▶ [What is expected]: Repeat exactly the lines from the first line of the records through the line containing "rec_fingerprint r = ad_fingerprint", and nothing more.

▶ [Exercise material]:
↓

(* ===== verification/RecoveryTxns.v ===== *)
(** The journal's transactions, one by one: each keeps the invariant and the history,
    and what a successful one establishes. *)

From Stdlib Require Import String Ascii NArith Lia.
From stdpp Require Import base gmap strings option list fin_maps relations.
From S2P Require Import Prelude Json JsonValue Redis RedisProg Errors FinalityTypes.
From S2P Require Import RecoveryLedger RecoveryChecks EngineProg RecoveryJournal RecoveryOps.
From S2P Require Import RecoveryOffline RecoverySpec RecoveryKeeps.

(** Walk through the checks of a transaction that succeeded. *)
Ltac txn_step H :=
  match type of H with
  | (match ?x with _ => _ end) = Ok _ =>
      let E := fresh "E" in destruct x eqn:E; try discriminate H
  end.

Section Txns.
Context `{Primitives} `{!Json Value, !Json FinalityEvidence}.

Lemma lookup_admission_Some l i r :
  lookup_admission l i = Ok (Some r) ->
  ∃ a, l_admissions l !! i = Some a /\ rec_id r = i /\ rec_kind r = ad_kind a /\
    rec_fingerprint r = ad_fingerprint a /\ from_json (ad_payload a) = Some (rec_payload r) /\
    rec_state r = ad_state a /\ rec_replay_key r = ad_replay_key a.
Proof.
  unfold lookup_admission. destruct (l_admissions l !! i) as [a|]; [|done].
  destruct (from_json (ad_payload a)) as [v|] eqn:Hv; [|done]. cbn. intros [= <-]. by exists a.
Qed.
Lemma lookup_admission_None l i :
  lookup_admission l i = Ok None -> l_admissions l !! i = None.
Proof.
  unfold lookup_admission. destruct (l_admissions l !! i) as [a|]; [|done].
  by destruct (from_json (ad_payload a)).
Qed.

Lemma ok_or_Ok {E A} (e : E) o (a : A) : ok_or e o = Ok a -> o = Some a.
Proof. destruct o; [|done]. by intros [= <-]. Qed.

↑

▶ [Result of the exercise]:
(* ===== verification/RecoveryTxns.v ===== *)
(** The journal's transactions, one by one: each keeps the invariant and the history,
    and what a successful one establishes. *)

From Stdlib Require Import String Ascii NArith Lia.
From stdpp Require Import base gmap strings option list fin_maps relations.
From S2P Require Import Prelude Json JsonValue Redis RedisProg Errors FinalityTypes.
From S2P Require Import RecoveryLedger RecoveryChecks EngineProg RecoveryJournal RecoveryOps.
From S2P Require Import RecoveryOffline RecoverySpec RecoveryKeeps.

(** Walk through the checks of a transaction that succeeded. *)
Ltac txn_step H :=
  match type of H with
  | (match ?x with _ => _ end) = Ok _ =>
      let E := fresh "E" in destruct x eqn:E; try discriminate H
  end.

Section Txns.
Context `{Primitives} `{!Json Value, !Json FinalityEvidence}.

Lemma lookup_admission_Some l i r :
  lookup_admission l i = Ok (Some r) ->
  ∃ a, l_admissions l !! i = Some a /\ rec_id r = i /\ rec_kind r = ad_kind a /\
    rec_fingerprint r = ad_fingerprint a /\ from_json (ad_payload a) = Some (rec_payload r) /\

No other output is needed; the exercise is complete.